[FOM] generalizing Schanuel
Andreas Blass
ablass at umich.edu
Fri Aug 1 20:06:54 EDT 2003
Joe Shipman wrote (18 July 2003) that Schanuel's construction of the
Eudoxus reals can be generalized by replacing the additive group of
integers with any infinite abelian group. For the integers, "bounded" and
"finite" are the same; in general, "bounded" may be undefined, so Joe
suggested using "finite" in the definitions of "almost homomorphisms
modulo almost equality". He asked what happens when the group of integers
is replaced with some other specific groups: Z x (Z/2), Z x Z, Z x Z x Z,
(Q,+), (Q-{0},*), Q/Z, or R. I don't know the answers to most of these
questions, but let me describe what I know and what I believe, in the hope
that someone with more time to devote t this will figure out the full
story.
First, if you start Schanuel's construction with the reals R in
place of the integers, you get a huge mess. The reason is that, as an
additive group, R is completely described by the fact that it's a
continuum-dimensional vector space over the rationals. A homomorphism
from R to R can be specified by giving arbitrary values on any basis of R
as a vector space over Q (called a Hamel basis). So there are 2^continuum
homomorphisms, all nonequivalent modulo almost equality, and that's
without even looking at *almost* homomorphisms.

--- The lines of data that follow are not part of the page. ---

Lemma spherical_norm (r phi theta : R) :
  0 <= r ->
  sqrt ((r * sin phi * cos theta) * (r * sin phi * cos theta)
        + (r * sin phi * sin theta) * (r * sin phi * sin theta)
        + (r * cos phi) * (r * cos phi)) = r.
Proof.
  intros Hr.
  replace ((r * sin phi * cos theta) * (r * sin phi * cos theta)
           + (r * sin phi * sin theta) * (r * sin phi * sin theta)
           + (r * cos phi) * (r * cos phi))
    with ((r * r)
          * ((sin phi)² * ((sin theta)² + (cos theta)²) + (cos phi)²))
    by (unfold Rsqr; ring).
  rewrite sin2_cos2, Rmult_1_r, sin2_cos2, Rmult_1_r.
  now apply sqrt_square.
Qed.

(** The scatter position of particle [i] lies in the open ball of radius 22
    around the origin, at distance [22 * cbrt u] for its first draw [u], and
    its z coordinate is that distance times [2 * u' - 1] for its third draw
    [u']. *)
Theorem scatter_position_in_ball (count : Z) type rng :
  Rand.uniform rng ->
  exists ps,
    generateParticles count type rng = Returned ps /\
    forall i p, nth_error ps i = Some p ->
      let v := scatterPosition p in
      let r := 22 * JsMath.cbrt (rng (13 * i)%nat) in
      sqrt (vx v * vx v + vy v * vy v + vz v * vz v) = r /\
      0 <= r < 22 /\
      vz v = r * (2 * rng (13 * i + 2)%nat - 1).
Proof.
  intros Hrng.
  destruct (generateParticles_all
              (fun i p =>
                 let v := scatterPosition p in
                 let r := 22 * JsMath.cbrt (rng (13 * i)%nat) in
                 sqrt (vx v * vx v + vy v * vy v + vz v * vz v) = r /\
                 0 <= r < 22 /\
                 vz v = r * (2 * rng (13 * i + 2)%nat - 1))
              count type rng) as (ps & Hgen & _ & Hall).
  - intros i. rewrite particleAt_fields. cbn zeta. cbn [scatterPosition].
    unfold scatterPos. cbn [vx vy vz].
    pose proof (cbrt_range _ (Hrng (13 * i)%nat)) as Hc.
    pose proof (Hrng (13 * i + 2)%nat) as Hu.
    split; [apply spherical_norm; lra |]. split; [lra |].
    rewrite cos_acos by lra. reflexivity.
  - exists ps. split; assumption.
Qed.
Lemma optGet_closed h v k :
  heap_closed h → value_in h v →
  ∃ w, optChain v (λ r, Get h r k) = Normal w ∧ value_in h w.
Proof. intros. apply optChain_closed. by apply Get_closed. Qed.

Lemma firstCandidate_closed h result :
  well_formed h result →
  ∃ candidate, firstCandidate h result = Normal candidate
               ∧ value_in h candidate.
Proof.
  intros [Hc Hv]. unfold firstCandidate.
  destruct (optGet_closed h result "response" Hc Hv) as (r & -> & Hr).
  simpl.
  destruct (optGet_closed h r "candidates" Hc Hr) as (c & -> & Hcs).
  simpl. apply optChain_closed. by apply GetIndex0_closed.
Qed.

Lemma Array_isArray_closed h v :
  value_in h v → ∃ b, Array_isArray h v = Normal b.
Proof.
  destruct v; simpl; try by eexists.
  intros [[?|?] ->]; by eexists.
Qed.

Lemma Array_isArray_true h v :
  Array_isArray h v = Normal true ↔
  ∃ l elems, v = VRef l ∧ h !! l = Some (JArray elems).
Proof.
  split.
  - destruct v as [| |b|n|s|l]; simpl; try done.
    destruct (h !! l) as [[?|elems]|] eqn:Hl; try done. by exists l, elems.
  - intros (l & elems & -> & Hl). simpl. by rewrite Hl.
Qed.

(** ** The primary path *)

Lemma partText_textOf h p :
  value_in h p → partText h p = Normal (default "" (textOf h p)).
Proof.
  destruct p as [| |b|n|s|l]; simpl; try done.
  - unfold partText. by destruct (Boolean _).
  - unfold partText. by destruct (Boolean _).
  - unfold partText. by destruct (Boolean _).
  - intros [[props|elems] Hl]; unfold partText; simpl; rewrite Hl; [|done].
    destruct (lookup_prop "text" props) as [[]|]; done.
Qed.

Lemma mapM_partText h parts :
  Forall (value_in h) parts →
  mapM (partText h) parts = Normal ((λ p, default "" (textOf h p)) <$> parts).
Proof.
  induction 1 as [|p parts Hp _ IH]; simpl; [done|].
  by rewrite (partText_textOf h p Hp), IH.
Qed.
(** X4.  With Redis answering, [getUserRooms] finds every room with a
    colon-free id in which the identity has a record; in a store that
    holds presence hashes of such rooms only, it returns exactly the
    rooms the identity is in. *)
Theorem getUserRooms_are_the_rooms_of_the_user now u r :
  Redis.redis_up r = true →
  (∀ room, colonFree room → Presence.isUserInRoom now u room r = true →
           room ∈ Presence.getUserRooms now u r)
  ∧ (presenceKeysOnly r →
     ∀ room, room ∈ Presence.getUserRooms now u r
             ↔ Presence.isUserInRoom now u room r = true).
Proof.
  intros Hup.
  assert (Hfound : ∀ room, colonFree room → Presence.isUserInRoom now u room r = true →
                           room ∈ Presence.getUserRooms now u r).
  { intros room Hfree Hin. rewrite isUserInRoom_spec, Hup in Hin. cbn [andb] in Hin.
    apply bool_decide_eq_true in Hin as [d Hd]. by eapply getUserRooms_present. }
  split; [done|]. intros Hkeys room. split.
  - rewrite getUserRooms_closed by done.
    intros (key & -> & Hin)%list_elem_of_fmap.
    apply list_elem_of_filter in Hin as [[d Hd] _].
    destruct (presenceRecord_live _ _ _ _ _ Hd) as [_ Hkey].
    destruct (Hkeys key Hkey) as (room & -> & Hfree).
    rewrite room_of_roomKey by done. by eapply isUserInRoom_present.
  - intros Hin. apply Hfound; [|done].
    rewrite isUserInRoom_spec, Hup in Hin. cbn [andb] in Hin.
    apply bool_decide_eq_true in Hin as [d Hd].
    destruct (presenceRecord_live _ _ _ _ _ Hd) as [_ Hkey].
    destruct (Hkeys _ Hkey) as (room' & Heq & Hfree).
    by apply roomKey_inj in Heq as ->.
Qed.

Lemma getUserRooms_are_the_rooms_of_the_user_witness :
  Sample.roomR ∈ Presence.getUserRooms 1000 Sample.bobId (redis (Sample.editing 1 [])).
Proof.
  refine (proj1 (getUserRooms_are_the_rooms_of_the_user 1000 Sample.bobId
                   (redis (Sample.editing 1 [])) _) Sample.roomR _ _).
  - reflexivity.
  - reflexivity.
  - vm_compute. reflexivity.
Defined.

End KeyExtras.

(** ** Cleaning up after a connection *)

Section CleanupFacts.
Implicit Types (r : Redis.t) (now t : Z) (u room k key sid : string).

Lemma cleanup_loop_up now u socketId rooms r :
  Redis.redis_up (Presence.cleanup_loop now u socketId rooms r).2 = Redis.redis_up r.
Proof.
  revert r. induction rooms as [|room rooms IH]; intros r; cbn [Presence.cleanup_loop];
    [done|].
  destruct socketId as [sid|]; [|by rewrite IH, removeUserFromRoom_up].
  destruct (JS.truthy sid); [|by rewrite IH, removeUserFromRoom_up].
  destruct (Redis.hGet now (Presence.roomKey room) u r) as [[d|]|]; [|by apply IH|done].
  destruct (String.eqb _ _); [|by apply IH].
  by rewrite IH, removeUserFromRoom_up.
Qed.

(** With Redis answering, the loop runs to its end. *)
Lemma cleanup_loop_completes now u socketId rooms r :
  Redis.redis_up r = true →
  (Presence.cleanup_loop now u socketId rooms r).1 = true.
Proof.
  revert r. induction rooms as [|room rooms IH]; intros r Hup;
    cbn [Presence.cleanup_loop]; [done|].
  assert (Hup' : Redis.redis_up (Presence.removeUserFromRoom now u room r) = true)
    by (by rewrite removeUserFromRoom_up).
  destruct socketId as [sid|]; [|by apply IH].
  destruct (JS.truthy sid); [|by apply IH].
  unfold Redis.hGet. rewrite Hup.
  destruct (Redis.fieldsOf now (Presence.roomKey room) r !! u) as [d|]; [|by apply IH].
  destruct (String.eqb _ _); by apply IH.
Qed.

Lemma presenceRecord_removeUserFromRoom_other now u room room' r f :
  room' ≠ room →
  presenceRecord now (Presence.removeUserFromRoom now u room' r) (Presence.roomKey room) f
  = presenceRecord now r (Presence.roomKey room) f.
Proof.
  intros Hne. unfold presenceRecord. rewrite fieldsOf_removeUserFromRoom.
  rewrite bool_decide_eq_false_2; [by rewrite andb_false_r|].
  intros Heq. by apply roomKey_inj in Heq.
Qed.

(** The record that the connection wrote in a room of the list is gone
    after the loop. *)
Lemma cleanup_loop_removes now u sid rooms room r d :
  Redis.redis_up r = true →
  JS.truthy sid = true →
  room ∈ rooms →
  presenceRecord now r (Presence.roomKey room) u = Some d →
  upd_socketId d = sid →
  presenceRecord now (Presence.cleanup_loop now u (Some sid) rooms r).2
    (Presence.roomKey room) u = None.
Proof.
  intros Hup Hsid Hin Hrec Hd. revert r Hup Hrec.
  induction rooms as [|room' rooms IH]; intros r Hup Hrec.
  { by apply elem_of_nil in Hin. }
  cbn [Presence.cleanup_loop]. rewrite Hsid.
  destruct (decide (room' = room)) as [->|Hne].
  - unfold Redis.hGet. rewrite Hup. fold (presenceRecord now r (Presence.roomKey room) u).
    rewrite Hrec. rewrite (proj2 (String.eqb_eq _ _) Hd).
    destruct (cleanup_loop_guard now u sid rooms
                (Presence.removeUserFromRoom now u room r) Hsid (Presence.roomKey room) u)
      as [->|(_ & d' & Hd' & _)].
    + unfold presenceRecord. rewrite fieldsOf_removeUserFromRoom, Hup.
      rewrite bool_decide_eq_true_2 by done. apply lookup_delete_eq.
    + unfold presenceRecord in Hd'. rewrite fieldsOf_removeUserFromRoom, Hup in Hd'.
      rewrite bool_decide_eq_true_2 in Hd' by done. cbn [andb] in Hd'.
      by rewrite lookup_delete_eq in Hd'.
  - apply elem_of_cons in Hin as [->|Hin]; [done|].
    assert (Hrec' : presenceRecord now (Presence.removeUserFromRoom now u room' r)
                      (Presence.roomKey room) u = Some d)
      by (by rewrite presenceRecord_removeUserFromRoom_other).
    assert (Hup' : Redis.redis_up (Presence.removeUserFromRoom now u room' r) = true)
      by (by rewrite removeUserFromRoom_up).
    destruct (Redis.hGet now (Presence.roomKey room') u r) as [[d'|]|] eqn:Hget;
      [|by apply IH|].
    + destruct (String.eqb _ _); by apply IH.
    + unfold Redis.hGet in Hget. by rewrite Hup in Hget.
Qed.

Lemma cleanupUserPresence_removes now u sid room r d :
  Redis.redis_up r = true →
  JS.truthy sid = true →
  colonFree room →
  presenceRecord now r (Presence.roomKey room) u = Some d →
  upd_socketId d = sid →
  room ∈ (Presence.cleanupUserPresence now u (Some sid) r).1
  ∧ presenceRecord now (Presence.cleanupUserPresence now u (Some sid) r).2
      (Presence.roomKey room) u = None.
Proof.
  intros Hup Hsid Hfree Hrec Hd. unfold Presence.cleanupUserPresence.
  pose proof (getUserRooms_present now u room r d Hup Hfree Hrec) as Hin.
  pose proof (cleanup_loop_completes now u (Some sid) (Presence.getUserRooms now u r) r Hup)
    as Hdone.
  pose proof (cleanup_loop_removes now u sid _ room r d Hup Hsid Hin Hrec Hd) as Hgone.
  destruct (Presence.cleanup_loop _ _ _ _ _) as [[] r']; [done|discriminate].
Qed.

Something similar, but not quite so bad, happens with (Q-{0},*),
which is the product of a cyclic group of order 2 and a
countable-dimensional vector space over the rationals. You do get
something of cardinality only the continuum, but it doesn't look much like
the reals.
At the other end of the scale is Z x (Z/2). Here, I think the
construction just produces the reals. Any almost homomorphism f from this
group into itself induces an almost homomorphism g from Z to Z by taking
g(n) to be the first component of f(n,0); conversely, any g induces an f
by taking f(n,p) to be (g(n),0). These transformations are inverse to
each other up to almost equality. The same argument applies with any
finite group in place of Z/2.
For Z x Z, I think you get the ring of 2 by 2 matrices over R, but
I haven't checked this carefully. Similarly, Z x Z x Z should give 3 by 3
matrices, etc.
The case of (Q,+) looks quite interesting. Any almost
homomorphism f of Q into itself should give a real number as the limit of
f(n)/n as n tends to infinity, and all real numbers arise in this way. So
the ring we get includes the field of reals and has a projection to the
reals, but it is not just the reals, i.e., that projection isn't
one-to-one. For example, if we let [x] denote the largest integer not
exceeding x, then f(x)=x-[x] defines an almost homomorphism, not almost
equal to 0, but projecting to the real number 0. This "fractional part"
function represents an idempotent element in the ring, as fof=f. The
complementary idempotent is represented not only by the almost
homomorphism that sends x to [x] but by any "reasonable" rounding map.
What I mean by that is that you can define an almost homomorphism g by
sending each rational x to an arbitrarily chosen one of the 100 integers
closest to x, and all the g's you can build this way are almost equal.
And if you allow, say, half-integers instead of integers as the values of
g, nothing changes.
By the way, if you used "bounded" rather than "finite" in defining
"almost", then the construction starting with Q appears to give R.
No comment on Q/Z, because I haven't thought about it.
This doesn't look very foundational, so let me add one comment a
little closer to foundations. I said that starting with R you get a huge
mess, but the argument there depended on the axiom of choice, to get a
Hamel basis. If you drop the axiom of choice and work instead in ZF +
dependent choice + "all sets of reals have the Baire property" (which is
consistent relative to an inaccessible cardinal by work of Solovay, and
without the inaccessible cardinal by work of Shelah), then things look
much nicer. Every homomorphism from R to R is multiplication by a
constant. I wouldn't be surprised if the almost homomorphisms are also
pretty decent; maybe the situation looks somewhat like that for (Q,+).